* **What you have to do**: Of the lines in the data below, write out exactly those from the one holding "destruct (from_utf8 (length b)" through the one holding "[ta|] eqn:Ea; [|done].", both included.

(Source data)
+++++

(** The retention caps hold and an exit keeps what was printed.  Whatever
    the terminals and the other owners of the ledger do, the ledger is within
    its hard caps and its books are exact.  An exit that is accepted stores the
    final in the capacity its launch reserved, at the size of the retained
    output, and every replay answers as it did before the exit. *)
Theorem exits_fit_their_reservations ops failures c gone now t status c'
    (Hledger : sized_ledger) (Hlawful : lawful_run ops fresh)
    (Hrun : coordinator_ops ops fresh ∅ = (failures, c, gone))
    (Hexit : GenericTerminal.exit now t status c = (Ok tt, c')) :
  within_caps (co_retention c) /\ accounted (co_retention c) /\
  within_caps (co_retention c') /\ exit_result t now status c c' /\
  forall offset, (GenericTerminal.replay_from t offset None c').1 = (GenericTerminal.replay_from t offset None c).1.
Proof.
  destruct (reached_inv _ _ _ _ Hledger Hlawful Hrun) as [_ Hi].
  assert (Hi1 : inv ({[t]} ∪ (gone ∪ disowned ops fresh)) c) by (eapply inv_gone_mono; [|exact Hi]; set_solver).
  assert (He := terminal_exit_spec json_length sha256 _ now t status c Hi1 ltac:(set_solver)).
  unfold wp in He. rewrite Hexit in He. cbn [fst snd] in He. destruct He as (_ & Hi' & Hres). specialize (Hres eq_refl).
  assert (M := iv_ledger _ _ Hi). assert (M' := iv_ledger _ _ Hi').
  split_and!; [apply caps_exact; [apply M|apply M]|apply M|apply caps_exact; [apply M'|apply M']|done|].
  assert (Hrunning : running t c = Ok tt).
  { unfold GenericTerminal.exit, ensure_running, st_bind, st_get, checked, st_lift in Hexit.
    destruct (running t c) as [[]|e]; [done|]. by cbn in Hexit. }
  intros offset. destruct Hres as ((r' & Hr' & Ht' & Hs') & (e & e' & Ee & Ee' & Htold & _) & _).
  destruct (running_found _ _ Hrunning) as (r & Hrec & Hrun'). unfold GenericTerminal.replay_from, st_bind, st_get.
  assert (Hrec' : record t c' = Ok r').
  { unfold record, TerminalRef_fences. by rewrite Hr', bool_decide_eq_true_2. }
  unfold replayable. rewrite Hrec, Hrec'. cbn [res_bind]. rewrite Hs', Hrun'. unfold checked, st_lift. cbn [map_err].
  unfold TerminalRegistry.replay_from, reading. rewrite Ee, Ee'. cbn [ok_or res_bind].
  unfold replay_entry, stale_viewport, base_offset. cbn [mbind option_bind].
  unfold told in Htold. injection Htold as -> _ ->. done.
Qed.
(* ===== verification/DispatchTypes.v ===== *)
(** * The vocabulary of agent dispatch ([crates/core/src/domain/agent/mod.rs])

    Agents, runs and their bindings, and the reports delivered to a caller, with
    the ceilings of their durable store
    ([crates/core/src/infrastructure/store/dispatch.rs]). *)
From S2P Require Export Lifecycle.

(** ** Agents *)
Inductive AgentStatus : Type := AgentIdle | AgentStarting | AgentRunning | AgentExited | AgentFailed.
Inductive RunStatus : Type := RunPreparing | RunRunning | RunCompleted | RunFailed | RunNoReport.

Record AgentProfileId := MkAgentProfileId { agent_profile_id_text : string }.
Record ModelSelector := MkModelSelector { model_selector_text : string }.

Record Agent := MkAgent {
  ag_agent_id : AgentId;
  ag_session_id : option SessionId;
  ag_runtime : AgentProfileId;
  ag_model : ModelSelector;
  ag_status : AgentStatus;
  ag_current_run : option OperationId
}.

Record DispatchRun := MkDispatchRun {
  dn_run_id : OperationId;
  dn_agent_id : AgentId;
  dn_prompt : string;
  dn_started_at : DateTime;
  dn_ended_at : option DateTime;
  dn_status : RunStatus
}.

Record CallerRef := MkCallerRef { ca_session_id : option SessionId; ca_agent_id : AgentId }.
Record WorkerRef := MkWorkerRef { wk_session_id : option SessionId; wk_agent_id : AgentId }.

Record DispatchBinding := MkDispatchBinding {
  bd_run_id : OperationId;
  bd_caller : CallerRef;
  bd_worker : WorkerRef
}.

#[export] Instance agent_status_eq_dec : EqDecision AgentStatus.
Proof. solve_decision. Defined.
#[export] Instance run_status_eq_dec : EqDecision RunStatus.
Proof. solve_decision. Defined.
#[export] Instance agent_profile_id_eq_dec : EqDecision AgentProfileId.
Proof. solve_decision. Defined.
#[export] Instance model_selector_eq_dec : EqDecision ModelSelector.
Proof. solve_decision. Defined.
#[export] Instance agent_eq_dec : EqDecision Agent.
Proof. solve_decision. Defined.
#[export] Instance dispatch_run_eq_dec : EqDecision DispatchRun.
Proof. solve_decision. Defined.
#[export] Instance caller_ref_eq_dec : EqDecision CallerRef.
Proof. solve_decision. Defined.
#[export] Instance worker_ref_eq_dec : EqDecision WorkerRef.
Proof. solve_decision. Defined.
#[export] Instance dispatch_binding_eq_dec : EqDecision DispatchBinding.
Proof. solve_decision. Defined.

#[export] Instance agent_id_countable : Countable AgentId := inj_countable' agent_id_text MkAgentId (fun '(MkAgentId _) => eq_refl).

(** ** Reports *)
Record StructuredResult := MkStructuredResult {
  sr_pr : option string;
  sr_commits : list string;
  sr_changed_files : list string;
  sr_verification : option string
}.

Inductive InboxKind : Type := InboxCompleted | InboxFailed | InboxNoReport.

Record InboxMessage := MkInboxMessage {
  im_run_id : OperationId;
  im_from : WorkerRef;
  im_kind : InboxKind;
  im_summary : string;
  im_result : option StructuredResult;
  im_created_at : DateTime;
  im_read : bool
}.
Definition set_im_read (v : bool) (m : InboxMessage) : InboxMessage :=
  MkInboxMessage (im_run_id m) (im_from m) (im_kind m) (im_summary m) (im_result m) (im_created_at m) v.

#[export] Instance structured_result_eq_dec : EqDecision StructuredResult.
Proof. solve_decision. Defined.
#[export] Instance inbox_kind_eq_dec : EqDecision InboxKind.
Proof. solve_decision. Defined.
#[export] Instance inbox_message_eq_dec : EqDecision InboxMessage.
Proof. solve_decision. Defined.

(** ** The ceilings of the store *)
Record DispatchStoreLimits := MkDispatchStoreLimits {
  dl_registry_bytes : N;
  dl_workspace_registry_bytes : N;
  dl_inbox_bytes : N;
  dl_run_retention : nat;
  dl_run_replay_floor : nat;
  dl_inbox_read_retention : nat;
  dl_inbox_read_replay_floor : nat;
  dl_inbox_count : nat;
  dl_history_max_age_seconds : Z
}.

Definition DispatchStoreLimits_default : DispatchStoreLimits :=
  MkDispatchStoreLimits (2 * 1024 * 1024) (2 * 1024 * 1024) (4 * 1024 * 1024) 256 32 256 0 4096
    (365 * 24 * 60 * 60).

(** [chrono]'s [checked_sub_signed] of a number of seconds. *)
Class ClockRange := { checked_sub_seconds : DateTime -> Z -> option DateTime }.
(* ===== verification/InboxLaws.v ===== *)
(** * The journal of an inbox, and its invariant

    Lines, scans and the decoding of a journal; then [holds n f rs hidden], the
    invariant every operation keeps whatever the disk answers. *)
From S2P Require Export Inbox.

(** What the inbox relies on of [serde_json]: a record is one line of text and
    is read back from it. *)
Class InboxCodecLaws (C : InboxCodec) : Prop := {
  parse_encode r : parse_line (encode_record r) = Some (LineRecord r);
  encode_one_line r : NEWLINE ∉ encode_record r;
  encode_is_text r : valid_utf8 (encode_record r) = true
}.

(** ** Text *)
Lemma utf8_next_app a b c rest : utf8_next a = Some (c, rest) -> utf8_next (a ++ b) = Some (c, rest ++ b).
Proof.
  unfold utf8_next. destruct a as [|b0 a]; [done|]. cbn [app].
  destruct (b0 <? 128)%N; [by intros [= <- <-]|].
  destruct (in_range 194 223 b0).
  { destruct a as [|b1 a]; [done|]. cbn [app]. destruct (continuation_byte b1); [|done]. by intros [= <- <-]. }
  destruct (in_range 224 239 b0).
  { destruct a as [|b1 [|b2 a]]; [done|done|]. cbn [app]. destruct (_ && _); [|done]. by intros [= <- <-]. }
  destruct (in_range 240 244 b0); [|done].
  destruct a as [|b1 [|b2 [|b3 a]]]; [done|done|done|]. cbn [app]. destruct (_ && _); [|done]. by intros [= <- <-].
Qed.

Lemma utf8_next_shorter a c rest : utf8_next a = Some (c, rest) -> length rest < length a.
Proof.
  unfold utf8_next. destruct a as [|b0 a]; [done|].
  repeat (case_match; simplify_eq; try done); intros [= <- <-]; cbn; lia.
Qed.

Lemma from_utf8_step n x a :
  from_utf8 (S n) (x :: a) = '(c, rest) ← utf8_next (x :: a); t ← from_utf8 n rest; Some (c :: t).
Proof. done. Qed.

Lemma from_utf8_fuel n m a t : from_utf8 n a = Some t -> n <= m -> from_utf8 m a = Some t.
Proof.
  revert m a t. induction n as [|n IH]; intros m a t.
  { destruct a as [|x a]; [|done]. by destruct m. }
  destruct a as [|x a]; [by destruct m|]. destruct m as [|m]; [lia|]. rewrite !from_utf8_step.
  destruct (utf8_next (x :: a)) as [[c rest]|]; cbn [mbind option_bind]; [|done].
  destruct (from_utf8 n rest) as [t'|] eqn:E; cbn [mbind option_bind]; [|done].
  intros Ht Hm. by rewrite (IH m rest t' E) by lia.
Qed.

Lemma valid_utf8_app a b : valid_utf8 a = true -> valid_utf8 b = true -> valid_utf8 (a ++ b) = true.
Proof.
  unfold valid_utf8. intros Ha Hb.
  destruct (from_utf8 (length b) b) as [tb|] eqn:Eb; [|done]. clear Hb.
  cut (forall n a t, from_utf8 n a = Some t -> exists t', from_utf8 (n + length b) (a ++ b) = Some t').
  { intros Hcut. destruct (from_utf8 (length a) a) as [ta|] eqn:Ea; [|done].
    destruct (Hcut _ _ _ Ea) as [t' Ht]. rewrite length_app. by rewrite Ht. }
  clear Ha a. induction n as [|n IH]; intros a t.
  - destruct a as [|x a]; [|done]. intros _. exists tb. cbn [app]. done.
  - destruct a as [|x a].
    + intros _. exists tb. cbn [app]. apply (from_utf8_fuel (length b)); [done|lia].
    + rewrite from_utf8_step. destruct (utf8_next (x :: a)) as [[c rest]|] eqn:En; cbn [mbind option_bind]; [|done].
      destruct (from_utf8 n rest) as [t1|] eqn:E; [|done]. intros _.
      destruct (IH rest t1 E) as [t' Ht]. apply (utf8_next_app _ b) in En.
      exists (c :: t'). change (S n + length b) with (S (n + length b)).
      change ((x :: a) ++ b) with (x :: a ++ b) in *. rewrite from_utf8_step, En. cbn [mbind option_bind]. by rewrite Ht.
Qed.

Lemma until_newline_line l rest : NEWLINE ∉ l -> until_newline (l ++ NEWLINE :: rest) = (l ++ [NEWLINE], rest).
Proof.
  induction l as [|b l IH]; intros Hl; [done|]. apply not_elem_of_cons in Hl as [Hb Hl]. cbn [app until_newline].
  destruct (N.eqb_spec b NEWLINE) as [->|_]; [done|]. by rewrite IH.
Qed.

Lemma until_newline_tail l : NEWLINE ∉ l -> until_newline l = (l, []).
Proof.
  induction l as [|b l IH]; intros Hl; [done|]. apply not_elem_of_cons in Hl as [Hb Hl]. cbn [until_newline].
  destruct (N.eqb_spec b NEWLINE) as [->|_]; [done|]. by rewrite IH.
Qed.

Lemma ends_snoc l : ends_with_newline (l ++ [NEWLINE]) = true.
Proof. unfold ends_with_newline. rewrite last_snoc. by apply bool_decide_eq_true. Qed.

Lemma ends_not l : NEWLINE ∉ l -> ends_with_newline l = false.
Proof.
  intros Hl. apply bool_decide_eq_false. intros H. apply Hl. by apply last_Some_elem_of.
Qed.

Lemma without_snoc l : without_newline (l ++ [NEWLINE]) = l.
Proof. unfold without_newline. rewrite length_app. cbn. by rewrite Nat.add_sub, take_app_length. Qed.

+++++

* **Solution for this task**:
  destruct (from_utf8 (length b) b) as [tb|] eqn:Eb; [|done]. clear Hb.
  cut (forall n a t, from_utf8 n a = Some t -> exists t', from_utf8 (n + length b) (a ++ b) = Some t').
  { intros Hcut. destruct (from_utf8 (length a) a) as [ta|] eqn:Ea; [|done].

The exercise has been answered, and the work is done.